Multi-field coupled simulation of radioactive selenium-79 migration in geological disposal systems of high-level radioactive wastes: advances and innovative insights
摘要
The migration behavior of radioactive selenium-79 (Se-79), a key long-lived fission product, through the various barrier systems critically influences the long-term safety and environmental risk of high-level radioactive waste (HLW) repositories. This study systematically reviews recent advances in Se-79 migration mechanisms and multi-field coupled numerical simulations, offering new insights and theoretical support for safety assessments. Research has revealed that multi-field coupling—encompassing thermal, hydraulic, mechanical, chemical, and biological (THMCB) processes—exerts synergistic control on Se-79 migration.

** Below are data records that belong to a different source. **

(* ===== verification/Backend.v ===== *)
(** * Provider plugins ([crates/ai-daemon/src/backend.rs], [Backends] of [state.rs])

    A [Backend] is the daemon's end of one socket: what it has written, the
    queues its reader thread feeds, and what it believes is loaded.  A channel
    is the list of events sent and not yet received.  [load] and [unload] hold
    the control lock while they wait, so each is one step: [arrivals] are the
    control events the reader delivers before the deadline, and running out of
    them is the deadline passing.  [write_ok] is whether the socket takes the
    bytes. *)

From S2P Require Import Prelude Str Config Proto.

Local Open Scope Z_scope.

Record LoadedModel := mkLoadedModel {
  lm_model_id : string;
  lm_kv_bytes_per_token : Z;
  lm_n_ctx : Z;
}.

Record Backend := mkBackend {
  bk_name : string;
  bk_info : BackendInfo;
  bk_child : bool;
  bk_written : list BackendRequest;
  bk_inflight : gmap Z (list BackendEvent);
  bk_control : list BackendEvent;
  bk_loaded : gmap string LoadedModel;
  bk_next_req : Z;
  bk_alive : bool;
}.

Inductive BackendError :=
| ExecMissing (exec : string)
| ConnectFailed (name : string)
| HelloWriteFailed (name : string)
| HelloTimeout (name : string)
| WrongProtocol (name : string) (proto : Z)
| HelloAnsweredWith (name : string)
| DeviceOutside (name device : string)
| NotRunning (name : string)
| WriteFailed (name : string)
| NoAnswer (name : string)
| BackendSaid (code message : string)
| NotConfigured (name : string)
| CannotDo (name capability : string)
| NoBackendReads (format capability : string).

(** ** The handshake *)

Definition ALLOWED_DEVICE_PREFIXES : list string := ["/dev/dri/"; "/dev/accel/"].

Definition device_allowed (device : string) : bool :=
  existsb (fun p => starts_with p device) ALLOWED_DEVICE_PREFIXES.

(** [Backend::over]: [hello] is what the control channel gives within ten
    seconds of the greeting, if anything. *)
Definition over (spec : BackendTable) (child write_ok : bool) (hello : option BackendEvent)
  : result Backend BackendError :=
  if negb write_ok then Err (HelloWriteFailed (b_name spec))
  else
    match hello with
    | None => Err (HelloTimeout (b_name spec))
    | Some (BEHello proto info) =>
        if negb (proto =? BACKEND_PROTO) then Err (WrongProtocol (b_name spec) proto)
        else
          match find_first (fun d => negb (device_allowed d)) (bi_devices info) with
          | Some device => Err (DeviceOutside (b_name spec) device)
          | None => Ok (mkBackend (b_name spec) info child [BHello BACKEND_PROTO] ∅ [] ∅ 1 true)
          end
    | Some _ => Err (HelloAnsweredWith (b_name spec))
    end.

(** [Backend::spawn]: dial the socket, or start the child. *)
Definition spawn (spec : BackendTable) (connects exec_exists write_ok : bool) (hello : option BackendEvent)
  : result Backend BackendError :=
  match connect spec with
  | Some _ => if connects then over spec false write_ok hello else Err (ConnectFailed (b_name spec))
  | None => if exec_exists then over spec true write_ok hello else Err (ExecMissing (exec_path spec))
  end.

(** ** Requests *)

Definition can (b : Backend) (capability : string) : bool :=
  bool_decide (capability ∈ bi_capabilities (bk_info b)).

Definition handles_format (b : Backend) (format : string) : bool :=
  existsb (fun f => bool_decide (to_ascii_lowercase f = to_ascii_lowercase format)) (bi_formats (bk_info b)).

Definition with_written (b : Backend) (q : BackendRequest) : Backend :=
  mkBackend (bk_name b) (bk_info b) (bk_child b) (bk_written b ++ [q]) (bk_inflight b) (bk_control b)
    (bk_loaded b) (bk_next_req b) (bk_alive b).

Definition send (b : Backend) (write_ok : bool) (q : BackendRequest) : Backend * result () BackendError :=
  if negb (bk_alive b) then (b, Err (NotRunning (bk_name b)))
  else if write_ok then (with_written b q, Ok tt)
  else (b, Err (WriteFailed (bk_name b))).

Definition with_inflight (b : Backend) (m : gmap Z (list BackendEvent)) : Backend :=
  mkBackend (bk_name b) (bk_info b) (bk_child b) (bk_written b) m (bk_control b) (bk_loaded b)
    (bk_next_req b) (bk_alive b).

Definition begin (b : Backend) (write_ok : bool) (make : Z -> BackendRequest) : Backend * result Z BackendError :=
  let req_id := bk_next_req b in
  let b1 := mkBackend (bk_name b) (bk_info b) (bk_child b) (bk_written b) (<[req_id := []]> (bk_inflight b))
              (bk_control b) (bk_loaded b) (add64 req_id 1) (bk_alive b) in
  let '(b2, r) := send b1 write_ok (make req_id) in
  match r with
  | Err e => (with_inflight b2 (delete req_id (bk_inflight b2)), Err e)
  | Ok _ => (b2, Ok req_id)
  end.

Definition finish (b : Backend) (req_id : Z) : Backend := with_inflight b (delete req_id (bk_inflight b)).

Definition cancel (b : Backend) (ok : bool) (req_id : Z) : Backend := (send b ok (BCancel req_id)).1.
Definition pause (b : Backend) (ok : bool) (req_id : Z) : Backend := (send b ok (BPause req_id)).1.
Definition resume (b : Backend) (ok : bool) (req_id : Z) : Backend := (send b ok (BResume req_id)).1.
Definition drop_cache (b : Backend) (ok : bool) (session : string) : Backend :=
  (send b ok (BDropCache session)).1.

(** A backend we dialled is not ours to stop. *)
Definition shutdown (b : Backend) (ok : bool) : Backend :=
  if bk_child b then (send b ok BShutdown).1 else b.

(** ** Loading *)

Definition with_control (b : Backend) (q : list BackendEvent) (m : gmap string LoadedModel) : Backend :=
  mkBackend (bk_name b) (bk_info b) (bk_child b) (bk_written b) (bk_inflight b) q m
    (bk_next_req b) (bk_alive b).

(** The receive loop of [load]: what it takes off the channel and what it is. *)
Fixpoint await_loaded (name model_id : string) (q : list BackendEvent)
  : list BackendEvent * result LoadedModel BackendError :=
  match q with
  | [] => ([], Err (NoAnswer name))
  | BELoaded answered kv ctx :: q' =>
      if bool_decide (answered = model_id) then (q', Ok (mkLoadedModel answered kv ctx))
      else await_loaded name model_id q'
  | BEError _ code message :: q' => (q', Err (BackendSaid code message))
  | _ :: q' => await_loaded name model_id q'
  end.

Definition load_model (b : Backend) (write_ok : bool) (arrivals : list BackendEvent)
    (model_id path digest : string) (n_ctx : Z) : Backend * result LoadedModel BackendError :=
  match bk_loaded b !! model_id with
  | Some existing => (b, Ok existing)
  | None =>
      let '(b1, sent) := send b write_ok (BLoad model_id path digest n_ctx) in
      match sent with
      | Err e => (b1, Err e)
      | Ok _ =>
          let '(q, r) := await_loaded (bk_name b) model_id (bk_control b1 ++ arrivals) in
          match r with
          | Ok lm => (with_control b1 q (<[model_id := lm]> (bk_loaded b1)), Ok lm)
          | Err e => (with_control b1 q (bk_loaded b1), Err e)
          end
      end
  end.

Fixpoint await_unloaded (name model_id : string) (q : list BackendEvent)
  : list BackendEvent * result () BackendError :=
  match q with
  | [] => ([], Err (NoAnswer name))
  | BEUnloaded answered :: q' =>
      if bool_decide (answered = model_id) then (q', Ok tt) else await_unloaded name model_id q'
  | BEError _ code message :: q' => (q', Err (BackendSaid code message))
  | _ :: q' => await_unloaded name model_id q'
  end.

Definition unload_model (b : Backend) (write_ok : bool) (arrivals : list BackendEvent) (model_id : string)
  : Backend * result () BackendError :=
  let '(b1, sent) := send b write_ok (BUnload model_id) in
  match sent with
  | Err e => (b1, Err e)
  | Ok _ =>
      let '(q, r) := await_unloaded (bk_name b) model_id (bk_control b1 ++ arrivals) in
      (with_control b1 q (delete model_id (bk_loaded b1)), r)
  end.

(** ** The reader thread *)

Definition routed (e : BackendEvent) : option Z :=
  match e with
  | BEToken r _ _ | BEToolCall r _ | BEToolCalls r _ | BEMedia r _ _ _ _ _ _
  | BEVectors r _ | BETokens r _ | BEDone r _ _ => Some r
  | BEError r _ _ => r
  | BEHello _ _ | BELoaded _ _ _ | BEUnloaded _ => None
  end.

Definition deliver (b : Backend) (e : BackendEvent) : Backend :=
  match routed e with
  | Some r => with_inflight b (alter (fun q => q ++ [e]) r (bk_inflight b))
  | None => with_control b (bk_control b ++ [e]) (bk_loaded b)
  end.

(** End of the stream, clean or not: nobody waits for it any more. *)
Definition disconnect (b : Backend) : Backend :=
  mkBackend (bk_name b) (bk_info b) (bk_child b) (bk_written b) ∅ (bk_control b) (bk_loaded b)
    (bk_next_req b) false.

Definition reader_loop (b : Backend) (events : list BackendEvent) : Backend :=
  disconnect (fold_left deliver events b).

(** ** The set of backends *)

Record Backends := mkBackends {
  specs : list BackendTable;
  live : gmap string Backend;
  pinned : gset string;
}.

Definition backends_new (l : list BackendTable) : Backends := mkBackends (retain enabled l) ∅ ∅.

Definition configured (bs : Backends) : list string := map b_name (specs bs).

Definition remote_provider (bs : Backends) (named : string) : option string :=
  b_name <$> find_first (fun s =>
    (is_empty named || bool_decide (b_name s = named)) && bool_decide (is_Some (connect s))) (specs bs).

Definition pin (bs : Backends) (model : string) (on : bool) : Backends :=
  mkBackends (specs bs) (live bs) (if on then {[ model ]} ∪ pinned bs else pinned bs ∖ {[ model ]}).

Definition is_pinned (bs : Backends) (model : string) : bool := bool_decide (model ∈ pinned bs).

(** [Preemptor for Backends] *)
Definition on_live (bs : Backends) (name : string) (f : Backend -> Backend) : Backends :=
  mkBackends (specs bs) (alter f name (live bs)) (pinned bs).
Definition preempt_set_paused (bs : Backends) (ok : bool) (name : string) (req_id : Z) (paused : bool) : Backends :=
  on_live bs name (fun b => if paused then pause b ok req_id else resume b ok req_id).
Definition preempt_drop_cache (bs : Backends) (ok : bool) (name session : string) : Backends :=
  on_live bs name (fun b => drop_cache b ok session).

Section Spawn.
(** What spawning the backend of a spec comes to at this moment. *)
Context (try_spawn : BackendTable -> result Backend BackendError).

Definition get_backend (bs : Backends) (name : string) : Backends * result Backend BackendError :=
  let respawn :=
    match find_first (fun s => bool_decide (b_name s = name)) (specs bs) with
    | None => (bs, Err (NotConfigured name))
    | Some spec =>
        match try_spawn spec with
        | Err e => (bs, Err e)
        | Ok b => (mkBackends (specs bs) (<[name := b]> (live bs)) (pinned bs), Ok b)
        end
    end in
  match live bs !! name with
  | Some b => if bk_alive b then (bs, Ok b) else respawn
  | None => respawn
  end.

Fixpoint first_serving (bs : Backends) (l : list BackendTable) (m : Manifest) (capability : string)
  : Backends * option Backend :=
  match l with
  | [] => (bs, None)
  | spec :: l' =>
      let '(bs', r) := get_backend bs (b_name spec) in
      match r with
      | Ok b =>
          if handles_format b (mf_format m) && can b capability then (bs', Some b)
          else first_serving bs' l' m capability
      | Err _ => first_serving bs' l' m capability
      end
  end.

Definition for_manifest (bs : Backends) (m : Manifest) (capability : string)
  : Backends * result Backend BackendError :=
  if negb (is_empty (mf_backend m)) then
    let '(bs', r) := get_backend bs (mf_backend m) in
    match r with
    | Err e => (bs', Err e)
    | Ok b => (bs', if can b capability then Ok b else Err (CannotDo (mf_backend m) capability))
    end
  else
    let '(bs', o) := first_serving bs (specs bs) m capability in
    (bs', match o with Some b => Ok b | None => Err (NoBackendReads (mf_format m) capability) end).
End Spawn.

Temperature gradients enhance solute migration via thermally induced convection; complex water–rock interactions regulate selenium redox transitions [e.g., Se(VI)/Se(IV)], thereby influencing its solubility and adsorption; stress field variations modify fracture–matrix structures and affect nuclide retention; and microbial activity promotes biopassivation through reduction reactions that immobilize soluble selenium species into insoluble forms. To quantify these coupled processes, this paper compares and evaluates the applicability and limitations of widely used reactive transport modeling tools, including PHREEQC, TOUGHREACT, PFLOTRAN, OpenGeoSys, COMSOL Multiphysics, and GoldSim. These models have demonstrated promising potential in scenario analyses for pre-selected sites, such as the Beishan area in China. Despite notable progress, challenges remain in developing dynamic valence-resolved geochemical models, achieving multiscale characterization of fracture–matrix interactions, and implementing fully integrated THMCB simulations. Future research should focus on integrating advanced in situ experimental techniques (e.g., high-temperature tracer tests at the Beishan Underground Laboratory), AI-assisted parameter optimization, and next-generation high-performance computing to construct intelligent, predictive multi-field coupled models. Such efforts will enhance the accuracy and reliability of long-term Se-79 migration predictions and strengthen the scientific foundation for the safety assessment of HLW geological disposal systems, contributing to global carbon reduction and sustainability goals.